Instruction s for cooking beans often give an alternate method that starts with just boiling beans briefly. Then letting them sit an hour or so to absorb water. Then cooking. Beans so prepared don't taste as good and are much harder on the digestive system than the first method I gave. An exception is all cowpeas including black eyed peas and ordinary dry peas. These are fine to just cook without soaking. Dry peas are especially easy on the gut.

Good luck with your diet experiment, Arakboss. Keep us posted .
 
Apparent changes in weight below about 5 lbs don't mean much. For starters, unless your scale is more than a typical bathroom scale, its probably only reproducible within about 2 or three lbs. In fact, when I use my bathroom scale I step onto it, note weight, step off and move the scale a little, step on again, note weight, etc, for three measurement, and circle and count the median. They usually vary over 3lbs.

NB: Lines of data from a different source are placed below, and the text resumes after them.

(** ** What the trace of a success shows *)

(** The record an HGETALL reply holds, when it is usable. *)
Definition read_record (id : ngx_str_t) (element : list redisReply)
    (c : ngx_auth_webauthn_credential_t) : Prop :=
  get_loop (reply_pairs element) (cred_zero id) = inr c /\
  str_len (cr_public_key c) <> 0 /\ cr_alg c <> 0.

Lemma reply_pairs_flat l : reply_pairs (flat_pairs l) = hpairs l.
Proof. induction l as [|[f v] l IH]; [done|]. cbn. by f_equal. Qed.

Lemma record_key_trace pre cid (h : trace) Q :
  fits (str_bytes pre) -> fits (str_bytes cid) ->
  (forall h', cmds h' = cmds h -> Q (NGX_ERROR, NULL) h') ->
  (forall h', cmds h' = cmds h -> Q (NGX_OK, Some (rkey pre cid)) h') ->
  wp (ngx_auth_webauthn_credential_record_key pre cid) Q h.
Proof.
  intros Hp Hc HE HO. pose proof (record_key_room pre cid Hp Hc).
  apply wp_bind, wp_bind, wp_trace_call.
  intros [] _; [|apply HE; rewrite cmds_app; apply app_nil_r]. cbn [bind].
  destruct (Z.leb_spec (zlen (str_bytes pre ++ bs "cred:" ++ str_bytes cid))
              (size_t (str_len pre + 5 + str_len cid))) as [|Hlt]; [|by apply Z.lt_nge in Hlt].
  apply HO. rewrite cmds_app. apply app_nil_r.
Qed.

Lemma get_trace pre cid old (h : trace) :
  fits (str_bytes pre) -> fits (str_bytes cid) ->
  wp (ngx_auth_webauthn_credential_get open_redis (Some tt) (Some pre) (Some cid) (Some old))
     (fun out h' => fst out = NGX_OK -> exists element c, snd out = Some c /\
        answered [bs "HGETALL"; rkey pre cid] (RArray element) h' /\
        read_record cid element c) h.
Proof.
  intros Hp Hc. unfold ngx_auth_webauthn_credential_get. cbn [nullp orb deref bind].
  apply wp_bind, record_key_trace; [done|done|done|]. intros h1 _. cbn [is_ok negb].
  eapply wp_seq; [apply hgetall_trace|]. intros [rc pairs] h2 Hg. cbn [fst snd] in Hg.
  destruct rc; cbn [is_ok negb]; try done.
  destruct (Z.eqb_spec (zlen pairs) 0) as [|Hne]; [done|].
  destruct (Hg eq_refl) as (el & Hans & ->); [by rewrite <- zlen_0|].
  destruct (get_loop _ _) as [out|out] eqn:E; [done|].
  destruct (_ || _) eqn:Hu; [done|]. apply orb_false_iff in Hu as [H1%Z.eqb_neq H2%Z.eqb_neq].
  intros _. by exists el, out.
Qed.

Second, you can, indeed, hold 2 or more lbs of feces and urine. If you take mostly one big dump sometime in the morning you might want to step on the scale after instead of sometimes before and sometimes after. Finally, your tissues can be holding variable amounts of water that can easily add another couple of pounds of variability. If you've eaten more salt your tissues hold more water for a while. If you weigh yourself with clothes on that introduces more variability. Given all these factors, during periods when I was tracking my weight I found it unuseful to weigh myself more than once a week. Or to consider as significant anything less than 5 lbs of change unless it persisted the following week.